Il est vrai que la France a perdu ses plus belles colonies. Elle a vu la Louisiane et la Floride, le Canada et l’Ile de France sortir de son patrimoine ; mais ses revers même semblent n’avoir eu d’autre résultat que de démontrer la vitalité posthume de ses créations coloniales. Au reste, ne sommes-nous pas un peu prompts à vanter à nos dépens nos voisins tout aussi éprouvés ? L’Angleterre n’a-t-elle pas vu l’indépendance des États-Unis se constituer sur les ruines de son empire colonial ? La perte prochaine du Canada et de l’Australie n’est-elle pas prévue par ses hommes d’état ? Les Portugais n’ont-ils pas perdu le Brésil, les Espagnols leurs immenses possessions d’Amérique ? Sommes-nous donc les seuls à avoir créé des colonies pour n’en tirer d’autre honneur que celui de leur avoir infusé notre sang et appris notre langue ? Parmi les grands états européens, nous n’en connaissons guère qui n’aient rien perdu de leur empire colonial que ceux qui ont encore à le créer, — comme l’Allemagne et l’Italie.
La légende qui condamne à l’avance toute entreprise française au dehors n’a pas seulement l’inconvénient d’être fausse ; elle est décourageante. C’est à elle que l’on doit le lent développement de nos établissemens à l’étranger. Mais c’est elle surtout qui engendre ce dédain altier avec lequel, en France, on traite, sans exception et de parti-pris, tous ceux des nôtres qui ont la témérité de tenter au dehors quelque création, dédain qui va de pair avec l’admiration que nous inspirent ces coureurs d’inconnu s’ils appartiennent à une nation voisine.
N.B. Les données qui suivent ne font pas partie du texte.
(* ===== verification/_CoqProject ===== *)
-Q . S2P
Prelude.v
GoStrings.v
GoNumbers.v
GoStd.v
GoTime.v
Schema.v
Topology.v
ShardKey.v
PgQuery.v
Ddl.v
Router.v
RoutePlan.v
CopyRouter.v
Nest.v
Session.v
FleetDdl.v
Wire.v
TwoPhase.v
QueryHandler.v
Statistics.v
Config.v
Backend.v
Pool.v
Barrier.v
Startup.v
Fanout.v
Statements.v
PooledQuery.v
Extended.v
CopyHandlers.v
Serve.v
Pipeline.v
Traffic.v
Requests.v
CopySessions.v
Report.v
Status.v
(** * Tactics *)

(** Decompose a successful run of a monadic function. *)
Ltac result_step :=
  match goal with
  | H : mbind _ ?m = Ok _ |- _ =>
      let E := fresh "E" in destruct m eqn:E; [cbn [mbind result_bind] in H | discriminate H]
  | H : fail_if ?b _ = Ok _ |- _ =>
      let E := fresh "E" in
      unfold fail_if in H; destruct b eqn:E; [discriminate H | clear H]
  | H : or_fail ?o _ = Ok _ |- _ =>
      let E := fresh "E" in
      unfold or_fail in H; destruct o eqn:E; [| discriminate H]
  | H : Ok _ = Ok _ |- _ => injection H as H; subst
  | H : mret _ = Ok _ |- _ => injection H as H; subst
  | H : Err _ = Ok _ |- _ => discriminate H
  end.
Ltac result_inv := repeat (result_step; cbn beta iota in *).

(** Close a decidable closed goal by evaluating its decision procedure. *)
Ltac by_computation := refine (bool_decide_unpack _ _); vm_compute; exact I.

Create HintDb hamster.
Create Rewrite HintDb hamster.

(** * Lemmas: results and loops *)

Section results.
Context {E : Type}.

Lemma bind_ok {A B} (m : result E A) (k : A → result E B) b :
  m ≫= k = Ok b ↔ ∃ a, m = Ok a ∧ k a = Ok b.
Proof.
  destruct m; cbn; split; [eauto | by intros (? & [= ->] & ?) | done |].
  by intros (? & ? & ?).
Qed.

Lemma fail_if_ok (b : bool) (e : E) : fail_if b e = Ok tt ↔ b = false.
Proof. unfold fail_if. destruct b; naive_solver. Qed.

Lemma fail_if_ne_ok {A} `{EqDecision A} (a b : A) (e : E) :
  fail_if (bool_decide (a ≠ b)) e = Ok tt ↔ a = b.
Proof.
  rewrite fail_if_ok, bool_decide_eq_false. split; [by apply dec_stable | by intros -> ?].
Qed.

Lemma seq_ok {B} (m : result E unit) (k : result E B) b :
  (m;; k) = Ok b ↔ m = Ok tt ∧ k = Ok b.
Proof. rewrite bind_ok. split; [intros ([] & ? & ?); done | intros [? ?]; by exists tt]. Qed.

(** A call whose value is dropped. *)
Lemma then_ok {A B} (m : result E A) (k : result E B) b :
  (m;; k) = Ok b ↔ (∃ a, m = Ok a) ∧ k = Ok b.
Proof. rewrite bind_ok. naive_solver. Qed.

Lemma or_fail_ok {A} (o : option A) (e : E) a : or_fail o e = Ok a ↔ o = Some a.
Proof. destruct o; cbn; naive_solver. Qed.

Lemma check_all_ok {B} (f : B → result E unit) l :
  check_all f l = Ok tt ↔ Forall (λ b, f b = Ok tt) l.
Proof.
  induction l as [|b l IH]; cbn; [by split; [constructor|]|].
  rewrite bind_ok, Forall_cons, <- IH.
  split; [intros ([] & ? & ?); done | intros [? ?]; by exists tt].
Qed.

Lemma mfold_app {A B} (f : A → B → result E A) a l1 l2 :
  mfold f a (l1 ++ l2) = (a' ← mfold f a l1; mfold f a' l2).
Proof. revert a. induction l1 as [|b l1 IH]; intros a; cbn; [done|]. destruct (f a b); cbn; auto. Qed.

Lemma mfold_cons_ok {A B} (f : A → B → result E A) a b l a2 :
  mfold f a (b :: l) = Ok a2 ↔ ∃ a1, f a b = Ok a1 ∧ mfold f a1 l = Ok a2.
Proof. cbn. apply bind_ok. Qed.

Lemma mfold_snoc_ok {A B} (f : A → B → result E A) a b l a2 :
  mfold f a (l ++ [b]) = Ok a2 ↔ ∃ a1, mfold f a l = Ok a1 ∧ f a1 b = Ok a2.
Proof.
  rewrite mfold_app, bind_ok. cbn.
  split; intros (a1 & ? & H); exists a1; (split; [done|]).
  - by destruct (f a1 b); cbn in *.
  - by rewrite H.
Qed.

(** Induction over a successful loop, knowing the elements consumed so far. *)
Lemma mfold_ind {A B} (f : A → B → result E A) (P : list B → A → Prop) a0 l a :
  mfold f a0 l = Ok a →
  P [] a0 →
  (∀ done b rest x y, l = done ++ b :: rest → P done x → f x b = Ok y → P (done ++ [b]) y) →
  P l a.
Proof.
  intros Hf H0 Hstep.
  assert (∀ rest done x, l = done ++ rest → P done x → mfold f x rest = Ok a → P l a) as Hgen.
  { induction rest as [|b rest IH]; intros ds x Hl HP Hx.
    - cbn in Hx. injection Hx as ->. by rewrite app_nil_r in Hl; subst.
    - apply mfold_cons_ok in Hx as (y & Hy & Hx).
      eapply (IH (ds ++ [b])); [by rewrite <- app_assoc | eauto | done]. }
  eapply (Hgen l []); eauto.
Qed.

Lemma mmap_ok {A B} (f : A → result E B) l bs :
  mmap f l = Ok bs ↔ Forall2 (λ a b, f a = Ok b) l bs.
Proof.
  revert bs. induction l as [|a l IH]; intros bs; cbn.
  - split; [by intros [= <-] | by intros ->%Forall2_nil_inv_l].
  - rewrite bind_ok. setoid_rewrite bind_ok. split.
    + intros (b & Hb & bs' & Hbs & [= <-]). constructor; [done | by apply IH].
    + intros (b & bs' & Hb & Hbs & ->)%Forall2_cons_inv_l.
      exists b. split; [done|]. exists bs'. by rewrite IH.
Qed.

Lemma mmap_pure {A B} (f : A → result E B) (g : A → B) l :
  (∀ a, a ∈ l → f a = Ok (g a)) → mmap f l = Ok (g <$> l).
Proof.
  intros Hf. apply mmap_ok. induction l as [|a l IH]; cbn; constructor.
  - apply Hf. by left.
  - apply IH. intros a' Ha'. apply Hf. by right.
Qed.

(** A loop that rejects an element clashing with an earlier one: it succeeds
    exactly when every element passes its own check, no element clashes with
    the initial state, and the elements are pairwise apart. *)
Lemma guarded_loop {B S} (f : S → B → result E S) (P : B → Prop)
    (fresh : S → B → Prop) (apart : B → B → Prop) (upd : S → B → S) :
  (∀ s b s', f s b = Ok s' ↔ P b ∧ fresh s b ∧ s' = upd s b) →
  (∀ s b b', fresh (upd s b) b' ↔ fresh s b' ∧ apart b b') →
  ∀ l s s', mfold f s l = Ok s' ↔
    Forall P l ∧ Forall (fresh s) l ∧ ForallOrdPairs apart l ∧ s' = fold_left upd l s.
Proof.
  intros Hf Hfresh. induction l as [|b l IH]; intros s s'.
  - cbn. split; [intros [= <-]; repeat split; constructor | by intros (_ & _ & _ & ->)].
  - rewrite mfold_cons_ok, !Forall_cons. split.
    + intros (s1 & (HP & Hs & ->)%Hf & (HPl & Hl & Hap & ->)%IH).
      repeat split; try done.
      * eapply Forall_impl; [exact Hl|]. intros b' ?%Hfresh. tauto.
      * constructor; [|done]. eapply Forall_impl; [exact Hl|]. intros b' ?%Hfresh. tauto.
    + intros ([HP HPl] & [Hs Hl] & Hap & ->). inversion Hap as [|? ? Hb Hap']; subst.
      exists (upd s b). split; [by apply Hf|]. apply IH. repeat split; try done.
      rewrite Forall_forall in Hl, Hb |- *. intros b' Hin. apply Hfresh. auto.
Qed.

(** A loop that builds a map with one computed entry per visited key. *)
Lemma build_map_ok {A B} (f : string * A → result E B) (g : string * A → B) l (m : gmap string B) :
  NoDup l.*1 → (∀ p, p ∈ l → f p = Ok (g p)) →
  ∃ m', mfold (λ m p, b ← f p; Ok (<[p.1 := b]> m)) m l = Ok m' ∧
    (∀ k a, (k, a) ∈ l → m' !! k = Some (g (k, a))) ∧
    (∀ k, k ∉ l.*1 → m' !! k = m !! k).
Proof.
  revert m. induction l as [|[k a] l IH]; intros m Hnd Hf; cbn.
  - exists m. split; [done|]. split; [by intros ??[]%elem_of_nil | done].
  - apply NoDup_cons in Hnd as [Hk Hnd].
    rewrite (Hf (k, a)) by by left. cbn.
    destruct (IH (<[k:=g (k, a)]> m)) as (m' & Hm' & Hin & Hout); [done | set_solver|].
    exists m'. split; [done|]. split.
    + intros k' a' [[= -> ->]|Hin']%elem_of_cons; [|by apply Hin].
      rewrite Hout by done. apply lookup_insert_eq.
    + intros k' Hk'. rewrite not_elem_of_cons in Hk'. destruct Hk' as [Hne Hk'].
      rewrite Hout by done. by rewrite lookup_insert_ne.
Qed.

Lemma is_ok_true {A} (r : result E A) : is_ok r = true ↔ ∃ a, r = Ok a.
Proof. destruct r; cbn; naive_solver. Qed.
End results.

#[export] Hint Rewrite @seq_ok @bind_ok @fail_if_ne_ok @fail_if_ok @or_fail_ok @check_all_ok : hamster.

Section enumerates.
Context {B : Type}.
Implicit Types l : list B.

Lemma enumerate_from_snd i l : (enumerate_from i l).*2 = l.
Proof. revert i. induction l as [|b l IH]; intros i; cbn; [done|]. by f_equal. Qed.

Lemma enumerate_from_elem i l j b :
  (j, b) ∈ enumerate_from i l ↔ (i ≤ j)%nat ∧ l !! (j - i)%nat = Some b.
Proof.
  revert i. induction l as [|c l IH]; intros i; cbn.
  - rewrite elem_of_nil. naive_solver.
  - rewrite elem_of_cons, IH. split.
    + intros [[= -> ->] | [? ?]]; [rewrite Nat.sub_diag; auto|].
      split; [lia|]. by replace (j - i)%nat with (S (j - S i)) by lia.
    + intros [? ?]. destruct (decide (j = i)) as [->|].
      { left. rewrite Nat.sub_diag in *. naive_solver. }
      right. replace (j - i)%nat with (S (j - S i)) in * by lia. split; [lia | done].
Qed.

Lemma enumerate_elem l j b : (j, b) ∈ enumerate l ↔ l !! j = Some b.
Proof. unfold enumerate. rewrite enumerate_from_elem, Nat.sub_0_r. naive_solver lia. Qed.

Lemma enumerate_from_app i l1 l2 :
  enumerate_from i (l1 ++ l2) = enumerate_from i l1 ++ enumerate_from (i + length l1) l2.
Proof.
  revert i. induction l1 as [|b l1 IH]; intros i; cbn; [by rewrite Nat.add_0_r|].
  rewrite IH. by rewrite Nat.add_succ_r.
Qed.

Lemma length_enumerate_from i l : length (enumerate_from i l) = length l.
Proof. revert i. induction l; intros; cbn; auto. Qed.
End enumerates.

(** * Lemmas: indexes over lists *)

Lemma index_by_lookup_ne {A B} (key : A → string) (val : A → B) l m k :
  k ∉ key <$> l → index_by key val l m !! k = m !! k.
Proof.
  unfold index_by. revert m. induction l as [|a l IH]; intros m Hk; cbn in *; [done|].
  rewrite not_elem_of_cons in Hk. rewrite IH by tauto. by rewrite lookup_insert_ne by naive_solver.
Qed.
Aussi Belges, Suisses, Italiens, Anglais et Allemands, lorsqu’ils se lancent dans cette aventure aujourd’hui pourtant bien bourgeoise de l’émigration, tout aussi ordinaire que le choix d’une carrière, rencontrent-ils l’appui de tous ceux qui les ont précédés et les vœux de ceux qui restent ; le Français qui passe la mer n’est plus qu’un déclassé. Qu’il soit jeune ou vieux, qu’ayant manqué sa vie, il cherche à la recommencer dans un pays nouveau, ou qu’il en soit encore à chercher sa première voie, le jour où il part, il se déclasse et se diminue. Mais ce qui est plus étrange encore, le jour où il arrive au milieu même de Français qui l’ont précédé dans le pays qu’il a choisi, il sent qu’il a fait, en venant les rejoindre, le sacrifice de la considération à laquelle il croyait avoir droit ; s’il se présente devant son consul, il est accueilli par ce fonctionnaire avec cette froideur soupçonneuse qui jauge un déclassé de plus venant grossir les rangs des enfans perdus de la patrie ; il apprend là que c’est un quasi-délit que d’avoir voulu s’arracher à la médiocrité d’une vie toute tracée, et de s’être imposé la tâche laborieuse de chercher au dehors un succès dont la patrie qu’il a quittée partagera avec lui le profit.